### EXERCISE DIRECTIONS
Scan the listing for the word "split" and report every line that contains it.
----
(** [record] adds the sequence number to the set the window stands for;
    below the window it changes nothing and the window still stands for
    the larger set. *)
Lemma record_represents st A seq :
  represents st A → represents (record seq st) ({[seq]} ∪ A).
Proof.
  intros HA. pose proof (rep_bound _ _ HA) as Hbound.
  unfold record, SESSION_WINDOW. case_bool_decide as Hlt; [|case_bool_decide as Hwin].
  - split; cbn [max_seq recent].
    + set_solver.
    + intros a [->%elem_of_singleton|Ha%Hbound]%elem_of_union; lia.
    + apply lor_u64; [apply checked_shl_u64|done].
    + intros i Hi. rewrite N.lor_spec, checked_shl_testbit by done.
      destruct (decide (i = 0)) as [->|Hne].
      * rewrite orb_true_r, N.sub_0_r. split; [|done]. split; [lia|set_solver].
      * rewrite (N.bits_above_log2 1) by (simpl; lia).
        rewrite orb_false_r, andb_true_iff, bool_decide_eq_true.
        rewrite elem_of_union, elem_of_singleton. split.
        -- intros [Hs Hbit]. apply (rep_bits _ _ HA) in Hbit as [Hle Hin]; [|lia].
           split; [lia|right]. by replace (seq - i) with (max_seq st - (i - (seq - max_seq st))) by lia.
        -- intros [Hle [?|Hin]]; [lia|]. pose proof (Hbound _ Hin).
           split; [lia|]. apply (rep_bits _ _ HA); [lia|]. split; [lia|].
           by replace (max_seq st - (i - (seq - max_seq st))) with (seq - i) by lia.
  - split; cbn [max_seq recent].
    + pose proof (rep_max _ _ HA). set_solver.
    + intros a [->%elem_of_singleton|Ha%Hbound]%elem_of_union; lia.
    + apply lor_u64; [apply (rep_u64 _ _ HA)|].
      unfold u64, u64_modulus. rewrite N.shiftl_1_l. apply N.pow_lt_mono_r; lia.
    + intros i Hi. rewrite N.lor_spec, orb_true_iff, (rep_bits _ _ HA) by done.
      rewrite elem_of_union, elem_of_singleton, N.shiftl_1_l, N.pow2_bits_eqb, N.eqb_eq.
      split; [intros [[??]|?]; [by eauto|split; [lia|left; lia]]|].
      intros [? [?|?]]; [right; lia|by left].
  - split.
    + pose proof (rep_max _ _ HA). set_solver.
    + intros a [->%elem_of_singleton|Ha%Hbound]%elem_of_union; lia.
    + apply (rep_u64 _ _ HA).
    + intros i Hi. rewrite (rep_bits _ _ HA) by done.
      rewrite elem_of_union, elem_of_singleton.
      split; [intros [??]; by eauto|intros [? [?|?]]; [lia|by eauto]].
Qed.
End SessionWindow.

(** ** The store *)
Section store.
Context `{J : SerdeJson}.

Record KvStore := MkKvStore {
  kv_map : gmap string Value;
  kv_sessions : gmap N SessionState;
}.

(** The snapshot payload: the map and the dedup sessions. *)
Record KvSnapshot := MkKvSnapshot {
  ks_map : gmap string Value;
  ks_sessions : gmap N SessionState;
}.

Definition store_new : KvStore := MkKvStore ∅ ∅.

Definition store_get (s : KvStore) (key : string) : option Value := kv_map s !! key.

Definition store_put (key : string) (value : Value) (s : KvStore) : KvStore :=
  MkKvStore (<[key := value]> (kv_map s)) (kv_sessions s).

(** [true] if the key existed. *)
Definition store_delete (key : string) (s : KvStore) : bool * KvStore :=
  (bool_decide (is_Some (kv_map s !! key)),
   MkKvStore (delete key (kv_map s)) (kv_sessions s)).

Definition store_snapshot_map (s : KvStore) : gmap string Value := kv_map s.
Definition store_export (s : KvStore) : KvSnapshot :=
  MkKvSnapshot (kv_map s) (kv_sessions s).
Definition store_import (snapshot : KvSnapshot) (s : KvStore) : KvStore :=
  MkKvStore (ks_map snapshot) (ks_sessions snapshot).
----
### YOUR SOLUTION
  - split; cbn [max_seq recent].
      * rewrite orb_true_r, N.sub_0_r. split; [|done]. split; [lia|set_solver].
        rewrite elem_of_union, elem_of_singleton. split.
           split; [lia|right]. by replace (seq - i) with (max_seq st - (i - (seq - max_seq st))) by lia.
           split; [lia|]. apply (rep_bits _ _ HA); [lia|]. split; [lia|].
  - split; cbn [max_seq recent].
      split; [intros [[??]|?]; [by eauto|split; [lia|left; lia]]|].
  - split.
      split; [intros [??]; by eauto|intros [? [?|?]]; [lia|by eauto]].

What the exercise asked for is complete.